• _The problem_
Scan the records below for the line containing "(* ===== verification/DiscoveryNodes.v" and the line containing "redirects and default". Copy both, plus every line between, exactly.

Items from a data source
···

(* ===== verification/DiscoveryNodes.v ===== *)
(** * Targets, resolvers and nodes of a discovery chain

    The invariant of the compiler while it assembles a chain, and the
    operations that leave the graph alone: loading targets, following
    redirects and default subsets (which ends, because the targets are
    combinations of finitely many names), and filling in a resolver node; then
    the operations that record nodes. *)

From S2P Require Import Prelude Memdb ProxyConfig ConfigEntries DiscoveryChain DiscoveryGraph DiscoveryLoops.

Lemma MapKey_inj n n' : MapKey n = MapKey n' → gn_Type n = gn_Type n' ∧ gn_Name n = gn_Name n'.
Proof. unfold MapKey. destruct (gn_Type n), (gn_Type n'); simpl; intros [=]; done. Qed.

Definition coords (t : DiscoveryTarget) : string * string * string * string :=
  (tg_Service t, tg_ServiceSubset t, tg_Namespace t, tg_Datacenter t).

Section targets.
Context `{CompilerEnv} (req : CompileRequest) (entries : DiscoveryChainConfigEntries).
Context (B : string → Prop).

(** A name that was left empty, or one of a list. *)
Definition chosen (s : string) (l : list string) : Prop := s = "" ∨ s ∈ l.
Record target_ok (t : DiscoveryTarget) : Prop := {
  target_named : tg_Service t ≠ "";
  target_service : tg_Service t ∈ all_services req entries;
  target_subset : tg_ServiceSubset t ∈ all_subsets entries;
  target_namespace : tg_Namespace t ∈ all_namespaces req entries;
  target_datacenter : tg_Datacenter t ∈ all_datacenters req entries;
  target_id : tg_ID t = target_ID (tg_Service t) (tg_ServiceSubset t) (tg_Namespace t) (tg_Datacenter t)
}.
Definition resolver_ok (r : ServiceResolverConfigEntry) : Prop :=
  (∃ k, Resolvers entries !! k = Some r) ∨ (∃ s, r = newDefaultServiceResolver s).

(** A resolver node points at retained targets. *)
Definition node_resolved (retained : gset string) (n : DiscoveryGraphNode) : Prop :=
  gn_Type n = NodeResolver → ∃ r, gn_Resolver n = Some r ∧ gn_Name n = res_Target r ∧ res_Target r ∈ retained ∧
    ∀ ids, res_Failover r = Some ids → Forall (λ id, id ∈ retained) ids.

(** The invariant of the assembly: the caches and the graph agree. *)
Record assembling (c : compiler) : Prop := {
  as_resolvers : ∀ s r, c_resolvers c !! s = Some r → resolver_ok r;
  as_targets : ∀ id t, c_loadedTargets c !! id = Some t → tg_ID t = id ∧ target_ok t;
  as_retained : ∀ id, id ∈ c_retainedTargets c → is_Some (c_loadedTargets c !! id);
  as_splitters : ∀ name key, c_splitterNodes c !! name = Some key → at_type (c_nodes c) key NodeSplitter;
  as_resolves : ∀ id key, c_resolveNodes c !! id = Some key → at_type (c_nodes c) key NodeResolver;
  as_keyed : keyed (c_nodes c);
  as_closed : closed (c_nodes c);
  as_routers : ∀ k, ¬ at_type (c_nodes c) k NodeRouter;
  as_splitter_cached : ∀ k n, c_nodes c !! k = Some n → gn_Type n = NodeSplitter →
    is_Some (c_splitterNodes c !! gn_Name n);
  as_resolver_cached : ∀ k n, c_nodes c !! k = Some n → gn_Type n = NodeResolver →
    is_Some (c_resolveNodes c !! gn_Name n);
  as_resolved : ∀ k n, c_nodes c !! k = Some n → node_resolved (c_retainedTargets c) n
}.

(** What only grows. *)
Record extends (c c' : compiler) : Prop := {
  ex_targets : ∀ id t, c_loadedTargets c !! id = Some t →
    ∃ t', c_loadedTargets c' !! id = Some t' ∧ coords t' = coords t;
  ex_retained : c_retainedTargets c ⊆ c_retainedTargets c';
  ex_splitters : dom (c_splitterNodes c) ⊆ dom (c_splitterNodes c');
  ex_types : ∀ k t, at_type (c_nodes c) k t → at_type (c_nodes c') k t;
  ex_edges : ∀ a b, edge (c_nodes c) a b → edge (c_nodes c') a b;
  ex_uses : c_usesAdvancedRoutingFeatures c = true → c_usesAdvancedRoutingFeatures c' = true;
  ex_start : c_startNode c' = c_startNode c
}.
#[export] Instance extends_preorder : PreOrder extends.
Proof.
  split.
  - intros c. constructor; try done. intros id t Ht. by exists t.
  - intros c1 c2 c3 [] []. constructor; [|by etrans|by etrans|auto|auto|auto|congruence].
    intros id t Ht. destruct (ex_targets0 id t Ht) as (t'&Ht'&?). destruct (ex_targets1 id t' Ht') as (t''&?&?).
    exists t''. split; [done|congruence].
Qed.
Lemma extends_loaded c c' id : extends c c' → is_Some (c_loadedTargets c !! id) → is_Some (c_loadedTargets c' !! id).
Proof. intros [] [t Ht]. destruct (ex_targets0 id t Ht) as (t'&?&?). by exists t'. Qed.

···

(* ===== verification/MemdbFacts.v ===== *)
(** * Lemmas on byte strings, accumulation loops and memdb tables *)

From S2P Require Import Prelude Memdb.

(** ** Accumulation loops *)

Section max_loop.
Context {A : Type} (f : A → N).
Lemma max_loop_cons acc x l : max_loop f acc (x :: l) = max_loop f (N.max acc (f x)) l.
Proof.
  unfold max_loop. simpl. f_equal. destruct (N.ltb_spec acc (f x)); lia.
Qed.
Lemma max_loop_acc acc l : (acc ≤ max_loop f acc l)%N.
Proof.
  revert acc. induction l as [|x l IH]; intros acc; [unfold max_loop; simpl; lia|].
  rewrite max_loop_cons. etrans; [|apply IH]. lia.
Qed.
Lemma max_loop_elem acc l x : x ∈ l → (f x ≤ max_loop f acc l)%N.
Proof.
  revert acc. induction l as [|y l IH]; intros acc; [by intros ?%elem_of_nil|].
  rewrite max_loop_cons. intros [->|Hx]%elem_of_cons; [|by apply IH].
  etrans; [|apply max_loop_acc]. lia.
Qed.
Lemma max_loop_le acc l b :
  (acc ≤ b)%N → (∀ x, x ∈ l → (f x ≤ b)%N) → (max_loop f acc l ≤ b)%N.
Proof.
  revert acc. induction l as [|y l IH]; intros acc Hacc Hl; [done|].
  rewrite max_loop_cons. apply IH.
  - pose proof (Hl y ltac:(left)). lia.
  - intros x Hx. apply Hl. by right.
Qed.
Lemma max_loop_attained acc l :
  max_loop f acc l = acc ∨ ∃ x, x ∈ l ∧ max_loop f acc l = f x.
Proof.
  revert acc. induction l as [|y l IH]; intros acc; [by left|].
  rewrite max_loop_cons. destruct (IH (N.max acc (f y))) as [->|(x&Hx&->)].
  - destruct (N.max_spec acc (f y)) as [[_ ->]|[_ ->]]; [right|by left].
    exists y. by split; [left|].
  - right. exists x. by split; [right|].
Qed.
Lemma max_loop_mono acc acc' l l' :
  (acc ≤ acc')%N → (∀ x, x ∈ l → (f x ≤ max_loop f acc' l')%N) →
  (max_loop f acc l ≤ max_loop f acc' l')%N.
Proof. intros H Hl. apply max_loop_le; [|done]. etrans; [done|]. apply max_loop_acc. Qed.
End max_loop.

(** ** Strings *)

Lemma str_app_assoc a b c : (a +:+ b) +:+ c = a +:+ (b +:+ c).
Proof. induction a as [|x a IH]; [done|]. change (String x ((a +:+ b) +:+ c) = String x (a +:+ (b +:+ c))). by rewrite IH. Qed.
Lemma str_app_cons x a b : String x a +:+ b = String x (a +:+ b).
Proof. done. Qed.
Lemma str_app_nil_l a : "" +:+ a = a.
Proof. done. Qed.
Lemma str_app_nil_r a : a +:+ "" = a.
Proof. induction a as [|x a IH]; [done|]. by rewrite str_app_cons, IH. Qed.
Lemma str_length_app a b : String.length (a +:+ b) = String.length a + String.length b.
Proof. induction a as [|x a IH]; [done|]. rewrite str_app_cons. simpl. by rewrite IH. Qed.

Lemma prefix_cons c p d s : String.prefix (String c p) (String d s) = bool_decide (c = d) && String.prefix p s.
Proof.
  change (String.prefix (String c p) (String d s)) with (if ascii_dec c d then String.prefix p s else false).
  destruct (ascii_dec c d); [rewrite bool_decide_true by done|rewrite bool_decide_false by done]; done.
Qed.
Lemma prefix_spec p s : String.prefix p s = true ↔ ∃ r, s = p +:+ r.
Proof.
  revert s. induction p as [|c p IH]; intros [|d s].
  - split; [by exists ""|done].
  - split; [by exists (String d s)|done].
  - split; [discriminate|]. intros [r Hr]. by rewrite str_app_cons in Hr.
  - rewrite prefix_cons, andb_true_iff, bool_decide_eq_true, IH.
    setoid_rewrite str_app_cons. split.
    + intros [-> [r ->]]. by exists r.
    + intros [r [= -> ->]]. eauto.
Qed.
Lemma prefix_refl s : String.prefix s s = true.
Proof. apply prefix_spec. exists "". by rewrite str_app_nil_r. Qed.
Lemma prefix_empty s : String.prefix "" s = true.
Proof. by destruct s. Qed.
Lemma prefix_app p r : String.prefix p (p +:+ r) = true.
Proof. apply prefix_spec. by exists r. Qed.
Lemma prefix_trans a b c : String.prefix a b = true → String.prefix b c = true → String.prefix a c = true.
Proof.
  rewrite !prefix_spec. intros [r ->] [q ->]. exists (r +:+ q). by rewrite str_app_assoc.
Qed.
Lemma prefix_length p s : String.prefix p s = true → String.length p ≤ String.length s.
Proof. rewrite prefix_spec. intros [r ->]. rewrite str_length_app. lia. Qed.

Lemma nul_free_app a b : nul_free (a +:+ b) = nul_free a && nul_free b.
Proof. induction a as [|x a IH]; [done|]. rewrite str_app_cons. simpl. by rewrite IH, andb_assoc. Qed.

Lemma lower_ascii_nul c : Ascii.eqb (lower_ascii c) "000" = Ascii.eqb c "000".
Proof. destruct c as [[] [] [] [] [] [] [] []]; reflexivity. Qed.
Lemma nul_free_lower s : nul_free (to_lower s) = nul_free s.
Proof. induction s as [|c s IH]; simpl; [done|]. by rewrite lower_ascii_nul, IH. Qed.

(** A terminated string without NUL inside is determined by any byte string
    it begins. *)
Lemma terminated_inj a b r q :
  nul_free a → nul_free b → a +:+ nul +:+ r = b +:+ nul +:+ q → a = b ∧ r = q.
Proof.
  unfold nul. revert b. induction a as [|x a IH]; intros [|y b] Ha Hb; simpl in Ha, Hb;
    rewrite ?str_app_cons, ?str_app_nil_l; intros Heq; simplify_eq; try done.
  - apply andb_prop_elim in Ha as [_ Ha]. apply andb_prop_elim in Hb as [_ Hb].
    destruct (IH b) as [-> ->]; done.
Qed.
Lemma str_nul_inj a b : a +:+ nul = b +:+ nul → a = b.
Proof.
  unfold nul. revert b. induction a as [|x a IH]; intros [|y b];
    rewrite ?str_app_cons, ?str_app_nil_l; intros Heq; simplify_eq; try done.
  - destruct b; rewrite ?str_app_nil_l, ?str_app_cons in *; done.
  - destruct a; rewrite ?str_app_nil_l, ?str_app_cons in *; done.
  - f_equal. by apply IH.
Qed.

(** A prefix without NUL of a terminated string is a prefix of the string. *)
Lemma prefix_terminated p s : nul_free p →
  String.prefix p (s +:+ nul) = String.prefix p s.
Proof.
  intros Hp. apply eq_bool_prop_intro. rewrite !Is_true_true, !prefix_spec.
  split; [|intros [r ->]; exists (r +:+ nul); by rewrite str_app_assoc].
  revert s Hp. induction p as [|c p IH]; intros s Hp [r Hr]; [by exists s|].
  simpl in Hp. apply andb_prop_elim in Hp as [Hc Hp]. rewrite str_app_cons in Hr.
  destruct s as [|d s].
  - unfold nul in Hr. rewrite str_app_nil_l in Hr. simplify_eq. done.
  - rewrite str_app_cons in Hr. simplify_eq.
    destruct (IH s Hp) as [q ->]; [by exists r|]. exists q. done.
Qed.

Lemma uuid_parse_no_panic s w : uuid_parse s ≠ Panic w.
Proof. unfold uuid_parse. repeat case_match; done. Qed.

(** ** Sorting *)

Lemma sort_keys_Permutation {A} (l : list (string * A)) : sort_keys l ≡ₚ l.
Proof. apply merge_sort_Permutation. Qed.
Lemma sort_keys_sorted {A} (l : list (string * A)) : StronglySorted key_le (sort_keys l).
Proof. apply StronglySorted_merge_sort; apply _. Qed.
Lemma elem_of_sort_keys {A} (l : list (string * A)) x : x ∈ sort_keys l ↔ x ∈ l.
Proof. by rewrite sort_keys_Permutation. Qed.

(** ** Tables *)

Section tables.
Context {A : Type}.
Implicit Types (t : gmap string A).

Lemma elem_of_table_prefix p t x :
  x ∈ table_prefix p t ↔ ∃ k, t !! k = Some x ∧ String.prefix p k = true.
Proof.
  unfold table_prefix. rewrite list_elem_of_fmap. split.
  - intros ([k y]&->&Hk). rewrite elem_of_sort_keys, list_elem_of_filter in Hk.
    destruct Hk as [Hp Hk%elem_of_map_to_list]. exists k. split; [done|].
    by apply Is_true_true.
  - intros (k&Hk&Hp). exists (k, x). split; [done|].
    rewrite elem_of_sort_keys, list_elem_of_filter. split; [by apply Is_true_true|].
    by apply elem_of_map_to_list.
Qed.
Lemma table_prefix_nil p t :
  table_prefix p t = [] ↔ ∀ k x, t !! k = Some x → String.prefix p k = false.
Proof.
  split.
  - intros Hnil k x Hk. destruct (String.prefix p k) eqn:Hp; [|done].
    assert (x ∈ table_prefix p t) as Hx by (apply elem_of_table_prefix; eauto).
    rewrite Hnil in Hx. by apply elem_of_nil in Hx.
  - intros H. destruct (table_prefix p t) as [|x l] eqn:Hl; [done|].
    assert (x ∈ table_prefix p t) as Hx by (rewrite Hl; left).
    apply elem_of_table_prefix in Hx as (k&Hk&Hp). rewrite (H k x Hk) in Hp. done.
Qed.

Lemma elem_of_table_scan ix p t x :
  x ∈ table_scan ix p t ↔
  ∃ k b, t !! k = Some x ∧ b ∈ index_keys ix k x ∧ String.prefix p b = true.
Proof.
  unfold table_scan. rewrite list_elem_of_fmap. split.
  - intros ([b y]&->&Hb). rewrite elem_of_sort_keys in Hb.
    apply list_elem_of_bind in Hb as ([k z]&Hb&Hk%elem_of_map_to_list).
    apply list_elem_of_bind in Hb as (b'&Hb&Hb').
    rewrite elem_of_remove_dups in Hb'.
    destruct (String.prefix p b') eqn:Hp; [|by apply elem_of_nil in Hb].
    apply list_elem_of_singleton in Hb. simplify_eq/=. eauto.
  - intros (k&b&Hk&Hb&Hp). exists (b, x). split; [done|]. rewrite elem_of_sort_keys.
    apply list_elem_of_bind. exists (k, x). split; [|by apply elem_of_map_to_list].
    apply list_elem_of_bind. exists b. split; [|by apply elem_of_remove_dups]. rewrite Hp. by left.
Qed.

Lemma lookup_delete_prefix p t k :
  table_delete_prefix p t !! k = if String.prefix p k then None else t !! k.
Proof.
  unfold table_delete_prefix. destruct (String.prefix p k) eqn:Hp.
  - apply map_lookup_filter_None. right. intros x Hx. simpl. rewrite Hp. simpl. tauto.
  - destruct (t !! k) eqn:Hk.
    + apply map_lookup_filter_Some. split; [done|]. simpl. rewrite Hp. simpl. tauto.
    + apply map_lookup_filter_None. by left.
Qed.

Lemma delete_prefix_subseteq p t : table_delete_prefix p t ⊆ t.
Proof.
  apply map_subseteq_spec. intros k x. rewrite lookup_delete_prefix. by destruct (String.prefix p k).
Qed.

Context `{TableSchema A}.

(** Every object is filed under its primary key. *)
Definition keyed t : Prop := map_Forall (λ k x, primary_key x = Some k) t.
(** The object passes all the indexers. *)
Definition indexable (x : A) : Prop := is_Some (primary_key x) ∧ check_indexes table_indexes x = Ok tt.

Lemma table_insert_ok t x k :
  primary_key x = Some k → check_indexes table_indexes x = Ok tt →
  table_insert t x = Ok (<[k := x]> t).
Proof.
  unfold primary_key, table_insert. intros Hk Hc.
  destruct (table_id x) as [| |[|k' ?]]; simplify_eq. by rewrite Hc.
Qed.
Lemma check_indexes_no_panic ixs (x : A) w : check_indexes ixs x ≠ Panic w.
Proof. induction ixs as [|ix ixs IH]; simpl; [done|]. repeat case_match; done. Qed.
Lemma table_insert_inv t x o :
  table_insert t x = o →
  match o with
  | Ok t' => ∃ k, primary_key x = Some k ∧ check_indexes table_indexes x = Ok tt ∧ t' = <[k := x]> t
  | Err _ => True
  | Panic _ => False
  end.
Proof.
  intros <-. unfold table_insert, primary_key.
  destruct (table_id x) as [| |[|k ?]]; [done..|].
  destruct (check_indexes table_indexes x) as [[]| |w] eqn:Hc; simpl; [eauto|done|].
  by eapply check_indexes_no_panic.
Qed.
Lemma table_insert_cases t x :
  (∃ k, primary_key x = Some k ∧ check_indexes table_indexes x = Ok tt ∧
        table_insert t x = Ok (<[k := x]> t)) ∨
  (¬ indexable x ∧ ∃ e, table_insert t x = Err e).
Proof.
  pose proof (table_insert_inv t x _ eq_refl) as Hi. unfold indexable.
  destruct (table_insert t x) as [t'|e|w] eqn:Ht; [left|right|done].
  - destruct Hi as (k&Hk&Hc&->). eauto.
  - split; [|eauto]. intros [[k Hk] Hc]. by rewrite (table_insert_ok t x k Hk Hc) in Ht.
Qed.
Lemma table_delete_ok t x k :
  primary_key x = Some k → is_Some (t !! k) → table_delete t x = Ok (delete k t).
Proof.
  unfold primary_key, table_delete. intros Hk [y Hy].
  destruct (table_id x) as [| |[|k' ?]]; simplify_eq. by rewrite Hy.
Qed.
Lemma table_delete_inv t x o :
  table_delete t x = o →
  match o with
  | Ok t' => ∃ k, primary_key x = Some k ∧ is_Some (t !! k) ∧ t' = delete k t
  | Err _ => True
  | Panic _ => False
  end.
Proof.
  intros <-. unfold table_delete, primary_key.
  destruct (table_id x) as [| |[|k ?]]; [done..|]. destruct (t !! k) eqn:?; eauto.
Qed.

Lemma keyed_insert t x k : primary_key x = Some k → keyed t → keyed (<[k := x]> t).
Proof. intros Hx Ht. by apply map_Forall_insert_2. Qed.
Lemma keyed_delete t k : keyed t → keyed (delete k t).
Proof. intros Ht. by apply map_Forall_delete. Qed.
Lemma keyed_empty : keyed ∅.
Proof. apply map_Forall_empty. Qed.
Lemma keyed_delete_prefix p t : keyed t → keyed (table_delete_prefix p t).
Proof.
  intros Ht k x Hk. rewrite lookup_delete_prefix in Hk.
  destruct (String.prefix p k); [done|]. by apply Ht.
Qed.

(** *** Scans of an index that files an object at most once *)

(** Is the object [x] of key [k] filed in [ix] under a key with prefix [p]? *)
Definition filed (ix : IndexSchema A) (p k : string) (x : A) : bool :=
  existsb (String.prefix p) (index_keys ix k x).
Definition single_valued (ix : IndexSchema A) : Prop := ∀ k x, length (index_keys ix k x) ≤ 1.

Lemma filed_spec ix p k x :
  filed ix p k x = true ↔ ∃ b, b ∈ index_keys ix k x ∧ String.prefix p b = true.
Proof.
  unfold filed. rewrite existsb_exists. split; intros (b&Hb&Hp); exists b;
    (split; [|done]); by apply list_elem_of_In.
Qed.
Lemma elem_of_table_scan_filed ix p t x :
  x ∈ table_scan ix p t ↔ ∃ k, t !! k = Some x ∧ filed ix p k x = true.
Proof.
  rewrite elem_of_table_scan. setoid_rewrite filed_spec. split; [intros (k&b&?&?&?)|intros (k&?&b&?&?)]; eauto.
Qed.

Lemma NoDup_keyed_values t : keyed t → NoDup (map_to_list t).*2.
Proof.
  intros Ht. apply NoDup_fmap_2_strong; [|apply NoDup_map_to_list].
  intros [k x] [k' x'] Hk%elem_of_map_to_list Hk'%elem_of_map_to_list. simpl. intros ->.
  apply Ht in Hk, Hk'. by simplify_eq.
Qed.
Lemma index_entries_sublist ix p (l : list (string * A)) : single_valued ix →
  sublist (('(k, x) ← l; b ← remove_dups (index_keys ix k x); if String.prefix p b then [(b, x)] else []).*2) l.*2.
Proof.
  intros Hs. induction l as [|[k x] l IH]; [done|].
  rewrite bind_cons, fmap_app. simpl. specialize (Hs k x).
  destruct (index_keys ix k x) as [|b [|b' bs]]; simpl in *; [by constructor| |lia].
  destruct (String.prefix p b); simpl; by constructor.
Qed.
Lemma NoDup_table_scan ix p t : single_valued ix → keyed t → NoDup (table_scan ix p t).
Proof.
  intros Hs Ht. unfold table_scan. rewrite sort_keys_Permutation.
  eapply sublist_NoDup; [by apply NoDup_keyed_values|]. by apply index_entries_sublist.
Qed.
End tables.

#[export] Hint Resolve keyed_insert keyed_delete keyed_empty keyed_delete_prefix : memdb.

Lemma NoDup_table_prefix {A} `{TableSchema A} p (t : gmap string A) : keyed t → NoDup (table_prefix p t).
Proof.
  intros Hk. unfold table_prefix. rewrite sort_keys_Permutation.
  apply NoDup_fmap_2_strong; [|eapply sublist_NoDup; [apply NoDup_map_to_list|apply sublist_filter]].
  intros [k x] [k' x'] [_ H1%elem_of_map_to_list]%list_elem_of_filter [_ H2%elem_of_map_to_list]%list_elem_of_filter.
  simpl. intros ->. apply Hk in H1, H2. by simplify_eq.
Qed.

···

• _Solution to the problem_
(* ===== verification/DiscoveryNodes.v ===== *)
(** * Targets, resolvers and nodes of a discovery chain

    The invariant of the compiler while it assembles a chain, and the
    operations that leave the graph alone: loading targets, following
    redirects and default subsets (which ends, because the targets are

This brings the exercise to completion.